• _Your objective_
Print, in exact form, the lines below from the one containing "j) :: post)." through the one containing "-- congruence.", and omit all others.

• _Stored items_
_ _ _

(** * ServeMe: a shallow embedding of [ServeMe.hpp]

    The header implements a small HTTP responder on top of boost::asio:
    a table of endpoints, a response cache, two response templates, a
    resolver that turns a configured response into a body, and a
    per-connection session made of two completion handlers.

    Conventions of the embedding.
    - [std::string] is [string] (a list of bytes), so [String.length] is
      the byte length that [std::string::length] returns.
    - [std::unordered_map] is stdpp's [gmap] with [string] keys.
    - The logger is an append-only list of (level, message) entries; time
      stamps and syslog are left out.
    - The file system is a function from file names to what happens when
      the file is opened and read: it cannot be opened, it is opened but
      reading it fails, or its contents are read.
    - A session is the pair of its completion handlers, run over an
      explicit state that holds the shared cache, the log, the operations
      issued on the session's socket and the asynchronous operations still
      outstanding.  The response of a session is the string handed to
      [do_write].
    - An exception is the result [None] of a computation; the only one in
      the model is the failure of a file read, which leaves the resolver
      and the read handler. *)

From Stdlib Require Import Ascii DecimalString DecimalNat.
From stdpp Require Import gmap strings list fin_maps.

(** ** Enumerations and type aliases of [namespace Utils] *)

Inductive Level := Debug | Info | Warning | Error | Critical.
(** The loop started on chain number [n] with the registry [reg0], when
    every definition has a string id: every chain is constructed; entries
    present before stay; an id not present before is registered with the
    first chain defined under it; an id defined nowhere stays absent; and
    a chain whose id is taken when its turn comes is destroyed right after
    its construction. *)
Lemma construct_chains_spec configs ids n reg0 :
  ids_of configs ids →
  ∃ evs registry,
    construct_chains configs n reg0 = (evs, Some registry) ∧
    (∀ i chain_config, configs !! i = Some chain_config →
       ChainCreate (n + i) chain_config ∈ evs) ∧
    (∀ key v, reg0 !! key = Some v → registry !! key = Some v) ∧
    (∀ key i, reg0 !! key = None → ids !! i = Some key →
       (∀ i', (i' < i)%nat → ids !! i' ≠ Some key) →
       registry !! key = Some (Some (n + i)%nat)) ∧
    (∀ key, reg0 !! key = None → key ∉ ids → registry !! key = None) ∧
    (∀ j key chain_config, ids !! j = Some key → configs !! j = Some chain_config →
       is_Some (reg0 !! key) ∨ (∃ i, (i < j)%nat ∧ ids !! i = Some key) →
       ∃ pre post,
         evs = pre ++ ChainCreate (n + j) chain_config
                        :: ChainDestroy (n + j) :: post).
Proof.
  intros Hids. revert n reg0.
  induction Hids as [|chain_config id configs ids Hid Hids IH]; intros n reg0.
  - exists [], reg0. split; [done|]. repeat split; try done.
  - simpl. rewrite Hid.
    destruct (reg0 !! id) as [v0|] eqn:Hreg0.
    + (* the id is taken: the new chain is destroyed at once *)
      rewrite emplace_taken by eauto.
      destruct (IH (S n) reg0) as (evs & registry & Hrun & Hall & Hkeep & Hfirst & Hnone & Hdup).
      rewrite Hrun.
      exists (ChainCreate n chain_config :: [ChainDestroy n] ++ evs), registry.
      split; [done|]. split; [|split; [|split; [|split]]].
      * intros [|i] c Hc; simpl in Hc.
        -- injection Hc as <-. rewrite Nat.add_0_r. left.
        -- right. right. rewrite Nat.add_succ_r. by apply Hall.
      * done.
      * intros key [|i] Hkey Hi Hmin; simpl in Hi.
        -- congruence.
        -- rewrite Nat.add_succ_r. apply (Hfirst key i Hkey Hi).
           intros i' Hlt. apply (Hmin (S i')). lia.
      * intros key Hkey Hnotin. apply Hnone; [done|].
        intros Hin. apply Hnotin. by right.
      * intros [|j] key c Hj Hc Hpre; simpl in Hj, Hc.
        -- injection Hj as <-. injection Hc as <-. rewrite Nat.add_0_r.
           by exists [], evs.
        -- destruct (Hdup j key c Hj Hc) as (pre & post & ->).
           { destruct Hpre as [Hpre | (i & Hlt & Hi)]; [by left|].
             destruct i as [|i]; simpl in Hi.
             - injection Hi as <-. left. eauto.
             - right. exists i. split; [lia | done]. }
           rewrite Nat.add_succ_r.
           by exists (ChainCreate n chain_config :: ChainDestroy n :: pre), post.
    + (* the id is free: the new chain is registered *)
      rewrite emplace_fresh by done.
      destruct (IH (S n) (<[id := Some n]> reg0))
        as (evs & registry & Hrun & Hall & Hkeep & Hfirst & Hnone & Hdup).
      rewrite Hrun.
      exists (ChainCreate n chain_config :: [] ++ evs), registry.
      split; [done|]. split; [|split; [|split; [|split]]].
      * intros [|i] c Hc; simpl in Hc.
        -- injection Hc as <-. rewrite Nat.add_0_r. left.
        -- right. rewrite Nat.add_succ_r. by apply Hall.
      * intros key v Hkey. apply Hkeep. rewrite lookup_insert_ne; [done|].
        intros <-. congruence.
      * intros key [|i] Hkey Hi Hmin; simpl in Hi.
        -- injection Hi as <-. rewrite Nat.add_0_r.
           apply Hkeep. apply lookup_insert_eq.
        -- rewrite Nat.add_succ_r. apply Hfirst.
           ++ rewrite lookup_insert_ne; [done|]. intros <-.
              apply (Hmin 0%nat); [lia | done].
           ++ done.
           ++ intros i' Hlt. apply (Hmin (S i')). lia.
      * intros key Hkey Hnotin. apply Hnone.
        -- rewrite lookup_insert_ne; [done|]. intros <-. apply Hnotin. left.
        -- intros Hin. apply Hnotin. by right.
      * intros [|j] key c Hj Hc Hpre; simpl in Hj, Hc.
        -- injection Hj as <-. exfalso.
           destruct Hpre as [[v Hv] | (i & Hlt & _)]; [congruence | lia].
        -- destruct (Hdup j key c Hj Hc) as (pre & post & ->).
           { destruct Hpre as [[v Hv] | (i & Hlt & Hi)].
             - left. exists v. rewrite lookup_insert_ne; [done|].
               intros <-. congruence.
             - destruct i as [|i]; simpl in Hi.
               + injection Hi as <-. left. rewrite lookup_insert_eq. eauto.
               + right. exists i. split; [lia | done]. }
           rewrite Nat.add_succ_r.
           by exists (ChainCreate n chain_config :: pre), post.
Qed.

_ _ _

• _Response to the task_
                        :: ChainDestroy (n + j) :: post).
Proof.
  intros Hids. revert n reg0.
  induction Hids as [|chain_config id configs ids Hid Hids IH]; intros n reg0.
  - exists [], reg0. split; [done|]. repeat split; try done.
  - simpl. rewrite Hid.
    destruct (reg0 !! id) as [v0|] eqn:Hreg0.
    + (* the id is taken: the new chain is destroyed at once *)
      rewrite emplace_taken by eauto.
      destruct (IH (S n) reg0) as (evs & registry & Hrun & Hall & Hkeep & Hfirst & Hnone & Hdup).
      rewrite Hrun.
      exists (ChainCreate n chain_config :: [ChainDestroy n] ++ evs), registry.
      split; [done|]. split; [|split; [|split; [|split]]].
      * intros [|i] c Hc; simpl in Hc.
        -- injection Hc as <-. rewrite Nat.add_0_r. left.
        -- right. right. rewrite Nat.add_succ_r. by apply Hall.
      * done.
      * intros key [|i] Hkey Hi Hmin; simpl in Hi.
        -- congruence.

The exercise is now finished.